Dataset entries
Lemma values_elem d s : s ∈ PyDict.values d ↔ ∃ k, (k, s) ∈ d.
Proof.
  unfold PyDict.values. rewrite list_elem_of_fmap. split.
  - intros ([k s'] & -> & H). by exists k.
  - intros [k H]. by exists (k, s).
Qed.

Lemma step_wf now op sd : registry_wf sd → registry_wf (step now op sd).
Proof.
  intros H. destruct op; simpl.
  - by apply register_service_wf.
  - by apply deregister_service_wf.
  - by apply perform_health_checks_wf.
Qed.

Lemma step_counts_ok now op sd : counts_ok sd → counts_ok (step now op sd).
Proof.
  intros (Htot & Hf0 & Hft). unfold counts_ok, get_all_services, PyDict.values in *.
  destruct op as [service_data uuid|service_id|probe_of]; simpl.
  - rewrite length_fmap. done.
  - unfold deregister_service.
    destruct (PyDict.get service_id (services sd)); simpl; [|done].
    rewrite length_fmap. done.
  - unfold _perform_health_checks.
    destruct (services sd) as [|e d] eqn:Hs; [by rewrite Hs|]. rewrite <- Hs.
    pose proof (check_all_length now probe_of (services sd) (stats sd)) as Hlen.
    pose proof (check_all_stats now probe_of (services sd) (stats sd))
      as (c1 & c2 & c3 & c4 & c5).
    pose proof (filter_length_le
                  (λ kv, probe_failed probe_of kv = true)
                  (λ kv, probed probe_of kv = true) (services sd)) as Hle.
    destruct (check_all now probe_of (services sd) (stats sd)) as [d' st'].
    simpl in *. rewrite !length_fmap in *. rewrite Hlen, c1, c4, c5.
    split; [by rewrite Hs|]. split; [lia|].
    assert (length (filter (λ kv, probe_failed probe_of kv = true) (services sd))
            ≤ length (filter (λ kv, probed probe_of kv = true) (services sd)))%nat.
    { apply Hle. intros [k s]. unfold probe_failed, probed. simpl.
      intros [-> Hp]%andb_true_iff. simpl.
      by destruct (probe_of k) as [ex|?]. }
    lia.
Qed.

Lemma step_instances_ok now op sd :
  (∀ k s, (k, s) ∈ services sd → instance_ok s) →
  ∀ k s, (k, s) ∈ services (step now op sd) → instance_ok s.
Proof.
  intros Hok k s. destruct op as [service_data uuid|service_id|probe_of]; simpl.
  - intros Hin. apply dict_set_elem in Hin as [Heq|Hin]; [|by eapply Hok].
    injection Heq as _ ->. apply new_service_info_ok.
  - unfold deregister_service.
    destruct (PyDict.get service_id (services sd)); simpl; [|by apply Hok].
    intros Hin. apply dict_remove_subset in Hin. by eapply Hok.
  - unfold _perform_health_checks.
    destruct (services sd) as [|e d] eqn:Hs; [by rewrite Hs; apply Hok|].
    rewrite <- Hs in *.
    pose proof (check_all_forall instance_ok now probe_of (services sd) (stats sd)
                  (λ probe s0 st', check_service_health_ok now probe s0 st') Hok k s)
      as H.
    destruct (check_all now probe_of (services sd) (stats sd)) as [d' st'].
    exact H.
Qed.

(** X16. In every run of registrations, deregistrations and probe cycles
    from an empty registry, the ids of the table are unique and every
    instance is stored under its own id, [total_services] is the number
    of instances registered, and the failed health checks counted are
    never more than the health checks counted. *)
Theorem run_registry_counts ops :
  registry_wf (run ops init) ∧ counts_ok (run ops init).
Proof.
  assert (∀ sd, registry_wf sd ∧ counts_ok sd →
                registry_wf (run ops sd) ∧ counts_ok (run ops sd)) as Hrun.
  { unfold run. induction ops as [|[now op] ops IH]; intros sd [Hwf Hc]; simpl;
      [done|].
    apply IH. split; [by apply step_wf | by apply step_counts_ok]. }
  apply Hrun. split; [apply init_wf|]. by repeat split.
Qed.

Lemma status_counts (l : list ServiceInfo) :
  (∀ s, s ∈ l → health_status s ∈ ["unknown"; "healthy"; "degraded"; "unhealthy"]) →
  (length (filter (λ s, health_status s = "healthy") l)
   + length (filter (λ s, health_status s = "degraded") l)
   + length (filter (λ s, health_status s = "unhealthy") l)
   + length (filter (λ s, health_status s = "unknown") l))%nat
  = length l.
Proof.
  induction l as [|s l IH]; intros Hall; simpl; [done|].
  specialize (IH (λ s' H', Hall s' (list_elem_of_further _ _ _ H'))).
  pose proof (Hall s ltac:(apply list_elem_of_here)) as Hs.
  rewrite ?filter_cons.
  repeat (apply elem_of_cons in Hs as [Hs|Hs];
          [rewrite Hs; simpl; repeat case_decide; try done; simpl; lia|]).
  by apply elem_of_nil in Hs.
Qed.

(** X17. In every run from an empty registry, every listed instance has
    one of the four statuses; it is "unknown" exactly as long as it has
    never been probed; its failure counter is 0 when it is unknown or
    healthy and at least 1 when it is degraded or unhealthy; a healthy
    instance has a latency on record. So the four counts of
    [services_by_status] add up to the number of instances. *)
Theorem run_instances_ok ops :
  let sd := run ops init in
  (∀ s, s ∈ get_all_services sd → instance_ok s)
  ∧ by_healthy (services_by_status sd) + by_degraded (services_by_status sd)
    + by_unhealthy (services_by_status sd) + by_unknown (services_by_status sd)
    = Z.of_nat (length (get_all_services sd)).
Proof.
  intros sd.
  assert (∀ k s, (k, s) ∈ services sd → instance_ok s) as Hok.
  { subst sd.
    assert (∀ k s, (k, s) ∈ services init → instance_ok s) as Hinit.
    { intros k s H. by apply elem_of_nil in H. }
    revert Hinit. generalize init. unfold run.
    induction ops as [|[now op] ops IH]; intros sd0 H0; simpl; [done|].
    apply IH. by apply step_instances_ok. }
  assert (∀ s, s ∈ get_all_services sd → instance_ok s) as Hall.
  { intros s Hs. apply values_elem in Hs as [k Hk]. by eapply Hok. }
  split; [done|].
  unfold services_by_status, count_status. simpl.
  rewrite <- (status_counts (get_all_services sd)).
  - unfold get_all_services. lia.
  - intros s Hs. by destruct (Hall s Hs) as [H _].
Qed.

(** X18. After a probe cycle on a registry that is not empty, the
    counters [healthy_services] and [unhealthy_services] are the numbers
    of instances now healthy and now unhealthy, [total_health_checks]
    has grown by the number of instances with a health endpoint whose
    probe returned or raised an [Exception], and [failed_health_checks]
    by the number of those whose probe raised. On an empty registry the
    cycle changes nothing. *)
Theorem probe_cycle_stats now probe_of sd :
  let sd' := _perform_health_checks now probe_of sd in
  (services sd = [] → sd' = sd)
  ∧ (services sd ≠ [] →
     healthy_services (stats sd') = count_status "healthy" sd'
     ∧ unhealthy_services (stats sd') = count_status "unhealthy" sd'
     ∧ total_health_checks (stats sd')
       = total_health_checks (stats sd)
         + Z.of_nat (length (filter (λ kv, probed probe_of kv = true) (services sd)))
     ∧ failed_health_checks (stats sd')
       = failed_health_checks (stats sd)
         + Z.of_nat (length (filter (λ kv, probe_failed probe_of kv = true)
                                    (services sd)))
     ∧ total_services (stats sd') = total_services (stats sd)).
Proof.
  intros sd'. subst sd'. unfold _perform_health_checks. split.
  - intros Hs. by rewrite Hs.
  - intros Hne. destruct (services sd) as [|e d] eqn:Hs; [done|]. rewrite <- Hs.
    pose proof (check_all_stats now probe_of (services sd) (stats sd))
      as (c1 & c2 & c3 & c4 & c5).
    destruct (check_all now probe_of (services sd) (stats sd)) as [d' st'].
    unfold count_status. simpl in *. by rewrite c1, c4, c5.
Qed.

Lemma probe_cycle_stats_witness :
  let data := mkData (Some "stt-1") "stt" "1.0" "10.0.0.5" 8001 None None None None None in
  let sd := (register_service init data "u1" 10).1 in
  let probe_of : string → Probe := λ _, Returns (200, (12 # 1)%Q) in
  let sd' := _perform_health_checks 40 probe_of sd in
  healthy_services (stats sd') = 1
  ∧ unhealthy_services (stats sd') = 0
  ∧ total_health_checks (stats sd') = 1
  ∧ failed_health_checks (stats sd') = 0
  ∧ total_services (stats sd') = 1.
Proof.
  intros data sd probe_of sd'.
  destruct (probe_cycle_stats 40 probe_of sd) as [_ H].
  apply H. discriminate.
Defined.

Lemma dict_get_remove_ne {V : Type} k k' (dv : PyDict.dict V) :
  k' ≠ k → PyDict.get k' (PyDict.remove k dv) = PyDict.get k' dv.
Proof.
  intros Hne. induction dv as [|[k0 v0] dv IH]; simpl; [done|].
  destruct (decide (k0 = k)) as [->|Hk]; simpl.
  - by rewrite decide_False by done.
  - by rewrite IH.
Qed.

Lemma dict_remove_present {V : Type} k (v : V) (dv : PyDict.dict V) :
  PyDict.wf dv → PyDict.get k dv = Some v →
  ∃ d1 d2 : PyDict.dict V,
    dv = d1 ++ (k, v) :: d2 ∧ PyDict.remove k dv = d1 ++ d2
    ∧ (k ∉ PyDict.keys d1) ∧ (k ∉ PyDict.keys d2).
Proof.
  unfold PyDict.wf, PyDict.keys.
  induction dv as [|[k0 v0] dv IH]; simpl; [done|].
  intros Hnd. apply NoDup_cons in Hnd as [Hk0 Hnd].
  destruct (decide (k0 = k)) as [->|Hk].
  - intros [= ->]. exists [], dv. simpl. repeat split; try done.
    intros H. by apply elem_of_nil in H.
  - intros Hget. destruct (IH Hnd Hget) as (d1 & d2 & -> & Hrem & H1 & H2).
    exists ((k0, v0) :: d1), d2. simpl. rewrite Hrem. repeat split; try done.
    intros H. apply elem_of_cons in H as [H|H]; [congruence | done].
Qed.

Lemma dict_set_absent {V : Type} k (v : V) (dv : PyDict.dict V) :
  PyDict.get k dv = None → PyDict.set k v dv = dv ++ [(k, v)].
Proof.
  induction dv as [|[k0 v0] dv IH]; simpl; [done|].
  destruct (decide (k0 = k)) as [->|Hk]; [done|]. intros H. by rewrite IH.
Qed.

(** X19. [deregister_service] removes exactly the instance of the id:
    for a known id it returns [True], the id is no longer found, every
    other id is found as before, the listing is the old one without
    that instance (the others keep their order) and [total_services]
    goes down by one; for an unknown id it returns [False] and changes
    nothing. *)
Theorem deregister_service_removes sd service_id :
  registry_wf sd →
  match get_service sd service_id with
  | Some old =>
      let sd' := (deregister_service sd service_id).1 in
      (deregister_service sd service_id).2 = true
      ∧ get_service sd' service_id = None
      ∧ (∀ k, k ≠ service_id → get_service sd' k = get_service sd k)
      ∧ (∃ l1 l2, get_all_services sd = l1 ++ old :: l2
                  ∧ get_all_services sd' = l1 ++ l2)
      ∧ total_services (stats sd')
        = Z.of_nat (length (get_all_services sd)) - 1
  | None => deregister_service sd service_id = (sd, false)
  end.
Proof.
  intros [Hwf Hids]. unfold get_service, deregister_service.
  destruct (PyDict.get service_id (services sd)) as [old|] eqn:Hget; [|done].
  simpl.
  destruct (dict_remove_present service_id old (services sd) Hwf Hget)
    as (d1 & d2 & Hd & Hrem & H1 & H2).
  split; [done|]. split; [|split; [|split]].
  - rewrite Hrem. apply dict_get_None_keys. unfold PyDict.keys in *.
    rewrite fmap_app. intros H. apply elem_of_app in H as [H|H]; done.
  - intros k Hne. by apply dict_get_remove_ne.
  - exists (PyDict.values d1), (PyDict.values d2).
    unfold get_all_services, PyDict.values. simpl.
    rewrite Hrem, Hd, !fmap_app. done.
  - unfold get_all_services, PyDict.values. rewrite Hrem, Hd.
    rewrite !length_fmap, !length_app. simpl. lia.
Qed.

Lemma deregister_service_removes_witness :
  let a := mkData (Some "stt-1") "stt" "1.0" "10.0.0.5" 8001 None None None None None in
  let b := mkData (Some "stt-2") "stt" "1.0" "10.0.0.6" 8001 None None None None None in
  let sd := (register_service (register_service init a "u1" 10).1 b "u2" 11).1 in
  let sd' := (deregister_service sd "stt-1").1 in
  (deregister_service sd "stt-1").2 = true
  ∧ get_service sd' "stt-1" = None
  ∧ (∀ k, k ≠ "stt-1" → get_service sd' k = get_service sd k)
  ∧ (∃ l1 l2, get_all_services sd = l1 ++ new_service_info "stt-1" a 10 :: l2
              ∧ get_all_services sd' = l1 ++ l2)
  ∧ total_services (stats sd') = 2 - 1.
Proof.
  intros a b sd sd'.
  apply (deregister_service_removes sd "stt-1").
  apply register_service_wf, register_service_wf, init_wf.
Defined.

Lemma candidates_app (l1 l2 : PyDict.dict ServiceInfo) st nm wanted :
  candidates (mkRegistry (l1 ++ l2) st) nm wanted
  = candidates (mkRegistry l1 st) nm wanted
    ++ candidates (mkRegistry l2 st) nm wanted.
Proof.
  unfold candidates, get_services_by_name, PyDict.values. simpl.
  rewrite fmap_app, filter_app.
  destruct wanted as [[|t ts]|]; try done. by rewrite filter_app.
Qed.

**What is being asked:** Which lines of the records hold the string "ServiceInfo"? Copy each one.

**Exercise result:**
Lemma status_counts (l : list ServiceInfo) :
Lemma candidates_app (l1 l2 : PyDict.dict ServiceInfo) st nm wanted :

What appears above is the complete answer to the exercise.